I knew Dr. Treves meant well, but his efforts on behalf of Mr. Merrick seemed to me somewhat patronizing, in the same way as the nickname he’d given him. Mr. Merrick was a man worthy of forthrightness and respect, not a child to be sheltered and indulged, but I simply said, “I’m sure he would enjoy all those things.”
He nodded. “In the meantime, do what you can to encourage him to eat. Make him as comfortable as possible. See that he rests.”
“Yes, Doctor.”
“And if you should uncover the source of his melancholy, please inform me of it. I think that may be at the root of his poor health.”

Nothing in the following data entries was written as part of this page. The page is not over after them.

(* ===== verification/Host.v ===== *)
(** * Remote addresses (src/server/unbound.go: hostKey, exemptFromUnboundCap)

    The server counts sessions and failed binds per remote host.  [hostKey] reduces
    an address to that host: without port and zone, and with an IPv4-mapped IPv6
    address as its IPv4 form.  What the code uses of Go's [net/netip] comes first.
    Addresses as text are left to parameters: [Addr_String], [ParseAddr],
    [SplitHostPort] and the [String] method of a [net.Addr]. *)

From S2P Require Import Prelude.

(** ** net/netip *)

(** A valid [netip.Addr]: 32 bits, or 128 bits and a zone. *)
Inductive Addr : Set := V4 (bits : Z) | V6 (bits : Z) (zone : string).
#[export] Instance Addr_eq_dec : EqDecision Addr.
Proof. solve_decision. Defined.

Definition be_value (l : bytes) : Z := foldl (fun acc b => 256 * acc + b) 0 l.

Definition AddrFromSlice (ip : bytes) : option Addr :=
  if (length ip =? 4)%nat then Some (V4 (be_value ip))
  else if (length ip =? 16)%nat then Some (V6 (be_value ip) "")
  else None.

Definition WithZone (a : Addr) (zone : string) : Addr :=
  match a with V4 _ => a | V6 bits _ => V6 bits zone end.

Definition Is4In6 (a : Addr) : bool :=
  match a with V4 _ => false | V6 bits _ => Z.shiftr bits 32 =? 0xffff end.
Definition Unmap (a : Addr) : Addr :=
  match a with
  | V6 bits _ => if Is4In6 a then V4 (Z.land bits 0xffffffff) else a
  | V4 _ => a
  end.

(** A prefix with a negative length is invalid. *)
Record Prefix := MkPrefix { pf_addr : Addr; pf_bits : Z }.

Definition Contains (p : Prefix) (a : Addr) : bool :=
  if pf_bits p <? 0 then false else
  match pf_addr p, a with
  | V4 net, V4 host => Z.shiftr (Z.lxor host net) (32 - pf_bits p) =? 0
  | V6 net _, V6 host zone =>
      bool_decide (zone = "") && (Z.shiftr (Z.lxor host net) (128 - pf_bits p) =? 0)
  | _, _ => false
  end.

(** ** net.Addr

    A [*net.TCPAddr], or an implementation of which only the text is known. *)
Inductive NetAddr : Set := TCPAddr (IP : bytes) (port : Z) (zone : string) | OtherAddr (id : Z).

(** The address of [tcp.AddrPort()], if it is valid. *)
Definition AddrPort_Addr (IP : bytes) (zone : string) : option Addr :=
  (fun a => WithZone a zone) <$> AddrFromSlice IP.

Section host.
Context (Addr_String : Addr -> string) (ParseAddr : string -> option Addr).
Context (SplitHostPort : string -> option string) (NetAddr_String : NetAddr -> string).

Definition plain (a : Addr) : string := Addr_String (WithZone (Unmap a) "").

Definition hostKey (addr : option NetAddr) : string :=
  match addr with
  | None => ""
  | Some addr =>
      match match addr with TCPAddr IP _ zone => AddrPort_Addr IP zone | OtherAddr _ => None end with
      | Some a => plain a
      | None =>
          let host := match SplitHostPort (NetAddr_String addr) with
                      | Some host => host | None => NetAddr_String addr end in
          match ParseAddr host with Some a => plain a | None => host end
      end
  end.

Definition exemptFromUnboundCap (UnboundCapExempt : list Prefix) (host : string) : bool :=
  if (length UnboundCapExempt =? 0)%nat then false
  else match ParseAddr host with
       | None => false
       | Some a => existsb (fun p => Contains p a) UnboundCapExempt
       end.

(** ** One peer is one key *)

(** The documented round trip of [ParseAddr] and [String]. *)
Hypothesis parse_string : forall a, ParseAddr (Addr_String a) = Some a.

Lemma be_value_snoc l b : be_value (l ++ [b]) = 256 * be_value l + b.
Proof. unfold be_value. by rewrite foldl_app. Qed.

Lemma be_value_app l1 l2 : be_value (l1 ++ l2) = be_value l1 * 256 ^ zlen l2 + be_value l2.
Proof.
  induction l2 as [|b l2 IH] using rev_ind; [rewrite app_nil_r; cbn; lia|].
  rewrite app_assoc, !be_value_snoc, IH, length_app.
  replace (Z.of_nat (length l2 + length [b])) with (Z.succ (zlen l2)) by (cbn [length]; lia).
  rewrite Z.pow_succ_r by lia. lia.
Qed.

Lemma be_value_range l : bytes_ok l -> 0 <= be_value l < 256 ^ zlen l.
Proof.
  induction l as [|b l IH] using rev_ind; [cbn; lia|].
  intros [Hl Hb]%bytes_ok_app. apply Forall_cons in Hb as [Hb _].
  rewrite be_value_snoc, length_app.
  replace (Z.of_nat (length l + length [b])) with (Z.succ (zlen l)) by (cbn [length]; lia).
  rewrite Z.pow_succ_r by lia. specialize (IH Hl). lia.
Qed.

(** Neither the port nor the zone nor the IPv6 form of an IPv4 address matters. *)
Lemma hostKey_peer ip port port' zone zone' : bytes_ok ip -> length ip = 4%nat ->
  hostKey (Some (TCPAddr ip port zone)) =
  hostKey (Some (TCPAddr (replicate 10 0 ++ [0xff; 0xff] ++ ip) port' zone')).
Proof.
  intros Hok Hlen. unfold hostKey, AddrPort_Addr, AddrFromSlice.
  rewrite !length_app, Hlen. cbn [length replicate Nat.add Nat.eqb fmap option_fmap option_map WithZone].
  unfold plain. do 2 f_equal. unfold Unmap, Is4In6.
  rewrite (be_value_app (replicate 10 0)), (be_value_app [0xff; 0xff]), Hlen.
  change (be_value (replicate 10 0)) with 0. change (be_value [0xff; 0xff]) with 0xffff.
  rewrite Z.mul_0_l, Z.add_0_l. pose proof (be_value_range ip Hok) as Hr. rewrite Hlen in Hr.
  change (256 ^ Z.of_nat 4) with (2 ^ 32) in *.
  rewrite Z.shiftr_div_pow2 by lia. change 0xffffffff with (Z.ones 32). rewrite Z.land_ones by lia.
  replace ((0xffff * 2 ^ 32 + be_value ip) / 2 ^ 32) with 0xffff by zdiv.
  rewrite Z.eqb_refl. f_equal. zdiv.
Qed.

Lemma hostKey_port ip port port' zone zone' :
  AddrFromSlice ip <> None ->
  hostKey (Some (TCPAddr ip port zone)) = hostKey (Some (TCPAddr ip port' zone')).
Proof.
  intros Hv. unfold hostKey, AddrPort_Addr. destruct (AddrFromSlice ip) as [a|]; [|done].
  cbn. unfold plain. f_equal. destruct a as [b|b z]; cbn; [done|].
  by destruct (Z.shiftr b 32 =? 65535).
Qed.

(** An address is exempt when one of the networks contains it. *)
Lemma exempt_spec nets ip port zone a : AddrFromSlice ip = Some a ->
  exemptFromUnboundCap nets (hostKey (Some (TCPAddr ip port zone))) = true <->
  Exists (fun p => Contains p (WithZone (Unmap a) "") = true) nets.
Proof.
  intros Ha. unfold hostKey, AddrPort_Addr, exemptFromUnboundCap. rewrite Ha. cbn [fmap option_fmap option_map].
  replace (plain (WithZone a zone)) with (Addr_String (WithZone (Unmap a) "")).
  - rewrite parse_string. rewrite Exists_exists. destruct nets as [|p nets]; cbn [length Nat.eqb].
    + split; [done|]. intros (p & Hp%elem_of_nil & _). done.
    + rewrite existsb_exists. split; intros (q & Hq & Hc); exists q; (split; [|done]); by apply list_elem_of_In.
  - unfold plain. f_equal. destruct a as [b|b z]; cbn; [done|]. by destruct (Z.shiftr b 32 =? 65535).
Qed.
End host.
(** C9: Every frame gets its answer.  With a registry that can answer (the standard
    ones can) and for any handler, the receive step never panics, and:
    a frame that cannot be decoded ends the session when the error is fatal, and
    otherwise one generic_nack with its sequence number and a non-zero status is
    queued, unless the session is over; a response queues nothing; a request
    queues exactly one answer, its own response or a generic_nack under the
    request's sequence number, except for a one-way command and for a deliver_sm
    whose handler suppressed or deferred the acknowledgement.  A request fails
    the loop without an answer only when the session is over or the handler
    returned a response that cannot be sent. *)
Theorem frames_answered r profile limit flow stale handler select_tx now s fr :
  Answering r -> handler_ok handler -> select_ok select_tx ->
  let result := processFrame (Some r) profile limit flow stale handler select_tx now s fr in
  match DecodePDU fr (Some r) with
  | Ok pdu =>
      if IsResponse (CommandID (pdu_Header pdu))
      then rx_items result.1 = rx_items s /\ result.2 = Ok tt
      else answered s (pdu_Header pdu) (silent handler pdu) (handler_fault r profile stale handler pdu)
             result
  | Err e =>
      if is_fatal e then result = (s, Err e)
      else exists h st, DecodeHeader fr = Ok h /\ st <> 0 /\ result.2 = Ok tt /\
        (rx_items result.1 = rx_items s ++ [response_item h CommandGenericNACK st
           (empty_answer h CommandGenericNACK st)] \/
         rx_items result.1 = rx_items s /\ done result.1 = true)
  | Panic => False
  end.
Proof.
  intros Hr Hh Ha. cbv zeta. unfold processFrame. pose proof (DecodePDU_total fr (Some r)) as Hd.
  destruct (DecodePDU fr (Some r)) as [pdu|e|]; [| |done].
  - destruct (IsResponse _) eqn:Hresp.
    + split; [|done]. cbn [fst]. unfold rx_items. by rewrite handleResponse_tx.
    + by apply (handleRequest_answered r profile limit stale handler select_tx Hh Ha (note_inbound s now) pdu).
  - destruct (is_fatal e) eqn:Hf; [done|]. destruct Hd as [?|[h ->]]; [congruence|].
    exists h, (nack_status e). assert (Hs : nack_status e <> 0).
    { unfold nack_status. destruct (as_semantic e) as [st|]; [|done].
      by destruct (Z.eqb_spec st 0). }
    unfold queueGenericNACK. pose proof (queue_empty_spec r stale select_tx Ha s h CommandGenericNACK
      (nack_status e) (acknowledge_encodes stale r h _ _ answer_nack)) as H.
    destruct (queueResponse _ _ _ _ _ _ _ _ _) as [s' [[]|e'|]]; cbn [fst snd]; [| |done];
      (split_and!; [done..|]); [by left|]. destruct H as [Ho Hdone]. right.
    split; [by apply others_items|done].
Qed.

Lemma terminate_closed s e : closeErr (terminate s e) <> None.
Proof. unfold terminate. destruct (closeErr s) eqn:H; [by rewrite H|done]. Qed.

Section stream.
Context (r : option Registry) (profile : Profile) (limit : Z) (flow : bool) (stale : bytes).
Context (handler : option (Session -> DecodedPDU -> Session * res Response)).
Context (select_tx : Session -> Session * bool) (clock : Session -> Z) (grow : Z -> Z -> Z).
Abbreviation callback := (rx_callback r profile limit flow stale handler select_tx clock).

Definition ended (x : outcome GoError (Framer * Session * option GoError))
    : outcome GoError (Framer * Session * option GoError) :=
  match x with
  | Ok (f, s, Some e) => Ok (f, terminate s e, Some e)
  | Ok (f, s, None) => Ok (f, s, None)
  | _ => Panic
  end.

Lemma rxLoop_feed_all reads : forall f s,
  exists n, rxLoop r profile limit flow stale handler select_tx clock grow f s reads =
    ended (feed_all grow (Some callback) f s (take n reads)) /\
    forall f' s', rxLoop r profile limit flow stale handler select_tx clock grow f s reads =
      Ok (f', s', None) -> (n < length reads)%nat -> done s' = true.
Proof.
  induction reads as [|data reads IH]; intros f s; [exists 0%nat; split; [done|cbn; lia]|].
  cbn [rxLoop]. unfold rx_read.
  destruct (Feed grow (Some callback) (Some f) s data) as [[[[f1|] s1] [e|]]|e|] eqn:Hf;
    try by exists 1%nat; cbn [firstn take feed_all]; rewrite Hf.
  cbn [mbind outcome_bind]. destruct (done s1) eqn:Hd.
  - exists 1%nat. cbn [firstn take feed_all]. rewrite Hf. split; [done|]. by intros f' s' [= <- <-].
  - destruct (IH f1 s1) as (n & Hn & Hlt). exists (S n). cbn [firstn take feed_all]. rewrite Hf.
    split; [done|]. intros f' s' Hr Hl. apply (Hlt f' s' Hr). cbn in Hl. lia.
Qed.
(** From any point of the stream: the octets of the unfinished PDU come first. *)
Lemma rxLoop_frames f s reads : wf f -> no_complete f -> failed f = None ->
  exists n f' s' e, rxLoop r profile limit flow stale handler select_tx clock grow f s reads = Ok (f', s', e) /\
    ((n < length reads)%nat -> e <> None \/ done s' = true) /\
    (e <> None -> closeErr s' <> None) /\
    let (frames, t) := deframe (maxPDUSize f) (pending f ++ concat (take n reads)) in
    let (s1, err) := run_frames
      (Some (rx_callback r profile limit flow stale handler select_tx clock)) s frames in
    match err, t with
    | Some err, _ => e = Some err /\ s' = terminate s1 err
    | None, Partial rest => e = None /\ s' = s1 /\ pending f' = rest
    | None, Bad k l => exists command sequence,
        e = Some (EFatal (MkFatalError k l command sequence)) /\
        s' = terminate s1 (EFatal (MkFatalError k l command sequence))
    end.
Proof.
  intros Hwf Hnc Hf. destruct (rxLoop_feed_all reads f s) as (n & Hloop & Hdone). exists n.
  destruct (feed_all_spec grow (Some (rx_callback r profile limit flow stale handler select_tx clock))
    (take n reads) f s Hwf Hf Hnc) as (f' & s' & e & Hall & Hok).
  rewrite Hall in Hloop.
  destruct (deframe _ (pending f ++ concat (take n reads))) as [frames t]. destruct Hok as (_ & _ & Hs & Hcase).
  destruct (run_frames _ s frames) as [s1 [err|]]; cbn [fst snd] in *; subst s1.
  - destruct Hcase as [-> _]. eexists f', _, (Some err). split; [exact Hloop|].
    split; [by left|]. split; [intros _; apply terminate_closed|done].
  - destruct t as [rest|k l].
    + destruct Hcase as (-> & _ & Hrest & _). exists f', s', None. split_and!; try done.
      intros Hl. right. by apply (Hdone f' s').
    + destruct Hcase as (command & seq & -> & _). eexists f', _, (Some _). split; [exact Hloop|].
      split; [by left|]. split; [intros _; apply terminate_closed|]. eauto.
Qed.
End stream.

(** C10: The stream decides, not its reads.  However the transport cuts the octets
    into reads, the receive loop hands the session exactly the PDUs that the
    command_lengths of the octets read delimit, in order; it ends the session at
    the first PDU the session refuses, with that error, or at a malformed
    command_length, with the fatal error for it, and otherwise keeps the octets
    of the unfinished PDU.  It leaves octets unread only after such an error or
    when the session is over. *)
Theorem rxLoop_stream r profile limit flow stale handler select_tx clock grow max f s reads :
  NewFramer max = Ok f ->
  exists n f' s' e,
    rxLoop r profile limit flow stale handler select_tx clock grow f s reads = Ok (f', s', e) /\
    ((n < length reads)%nat -> e <> None \/ done s' = true) /\
    (e <> None -> closeErr s' <> None) /\
    let (frames, t) := deframe (maxPDUSize f) (concat (take n reads)) in
    let (s1, err) := run_frames
      (Some (rx_callback r profile limit flow stale handler select_tx clock)) s frames in
    match err, t with
    | Some err, _ => e = Some err /\ s' = terminate s1 err
    | None, Partial rest => e = None /\ s' = s1 /\ pending f' = rest
    | None, Bad k l => exists command sequence,
        e = Some (EFatal (MkFatalError k l command sequence)) /\
        s' = terminate s1 (EFatal (MkFatalError k l command sequence))
    end.
Proof.
  intros Hn. destruct (NewFramer_wf max f Hn) as (Hwf & Hnc & Hf & Hp & _).
  pose proof (rxLoop_frames r profile limit flow stale handler select_tx clock grow f s reads Hwf Hnc Hf) as H.
  by rewrite Hp in H.
Qed.

(** A receiver that is bound, a handler that accepts everything and a queue with
    room. *)
Definition sample_session : Session :=
  MkSession (MkStateMachine RoleSMSC StateBoundTRX 0 0 StateClosed StateClosed)
    (Table.newPendingTable 4 (Window.newRequestWindow 2)) zeroCapabilities [] ∅ None false 0 0 [].
Definition sample_handler (s : Session) (pdu : DecodedPDU) : Session * res Response :=
  (s, Ok (MkResponse StatusOK (AVal VEmptyBody) ResponseImmediate)).
Definition sample_enquire : bytes :=
  be32_put 16 ++ be32_put CommandEnquireLink ++ be32_put 0 ++ be32_put 7.

Lemma frames_answered_witness :
  let pdu := MkDecodedPDU (MkHeader 16 CommandEnquireLink 0 7) (AVal VEmptyBody) in
  let reg := smpp34_registry RegistryStrict in
  answered sample_session (pdu_Header pdu) (silent (Some sample_handler) pdu)
    (handler_fault reg SMPP34Profile [] (Some sample_handler) pdu)
    (processFrame (Some reg) SMPP34Profile 8 false [] (Some sample_handler) (fun s => (s, true)) 5
       sample_session sample_enquire).
Proof.
  cbv zeta.
  pose proof (frames_answered (smpp34_registry RegistryStrict) SMPP34Profile 8 false []
    (Some sample_handler) (fun s => (s, true)) 5 sample_session sample_enquire
    (smpp34_registry_answering RegistryStrict eq_refl)) as H.
  replace (DecodePDU sample_enquire (Some (smpp34_registry RegistryStrict))) with
    (Ok (E:=GoError) (MkDecodedPDU (MkHeader 16 CommandEnquireLink 0 7) (AVal VEmptyBody))) in H
    by (vm_compute; reflexivity).
  apply H.
  - intros s pdu. split; [done|]. intros response [= <-]. by repeat constructor.
  - intros s. by split.
Defined.

(** Two requests in three reads. *)
Lemma rxLoop_stream_witness :
  let reads := [take 5 sample_enquire; drop 5 sample_enquire ++ take 3 sample_enquire;
                drop 3 sample_enquire] in
  let callback := rx_callback (Some (smpp34_registry RegistryStrict)) SMPP34Profile 8 false []
    (Some sample_handler) (fun s => (s, true)) (fun _ => 5) in
  exists n f' s' e, rxLoop (Some (smpp34_registry RegistryStrict)) SMPP34Profile 8 false []
      (Some sample_handler) (fun s => (s, true)) (fun _ => 5) (fun old need => Z.max old need)
      (MkFramer 1048576 [] 0 0 None) sample_session reads = Ok (f', s', e) /\
    ((n < length reads)%nat -> e <> None \/ done s' = true) /\
    (e <> None -> closeErr s' <> None) /\
    let (frames, t) := deframe 1048576 (concat (take n reads)) in
    let (s1, err) := run_frames (Some callback) sample_session frames in
    match err, t with
    | Some err, _ => e = Some err /\ s' = terminate s1 err
    | None, Partial rest => e = None /\ s' = s1 /\ pending f' = rest
    | None, Bad k l => exists command sequence,
        e = Some (EFatal (MkFatalError k l command sequence)) /\
        s' = terminate s1 (EFatal (MkFatalError k l command sequence))
    end.
Proof.
  cbv zeta. apply (rxLoop_stream (Some (smpp34_registry RegistryStrict)) SMPP34Profile 8 false []
    (Some sample_handler) (fun s => (s, true)) (fun _ => 5) (fun old need => Z.max old need) 0
    (MkFramer 1048576 [] 0 0 None) sample_session). reflexivity.
Defined.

“Yes, Doctor,” I said, wincing inwardly at a twist of guilt.
“In the coming weeks, I shall present him before the medical college. It has been some time since we made a study of him.”
I did not want to seem brazen, but I thought about what Dr. Tilney had said and felt driven to protect Mr. Merrick. “Sir, do you think him well enough for that?”
Dr. Treves scowled. “It is because of his condition I feel it necessary. For the betterment of our medical profession. I am duty-bound to take what opportunity we have to study him, and if he is coming to the end of his tragic life, we must act quickly. We may not have another chance.”
His calculation possessed the scientific indifference of a balance scale, and even had I been willing to risk a further impertinence, I had no argument against his logic. He left me then, and after I’d finished taking care of Mr. Merrick’s bedding, I went and filled his coal hod.
On the way back, I chanced to meet a porter about some hospital errand. He was a brutish-looking fellow with a simian’s brow and a bricklayer’s hands. I was alone with him, and now the newspapers had insinuated a suspicion into the mortar of the walls I’d thought would protect me.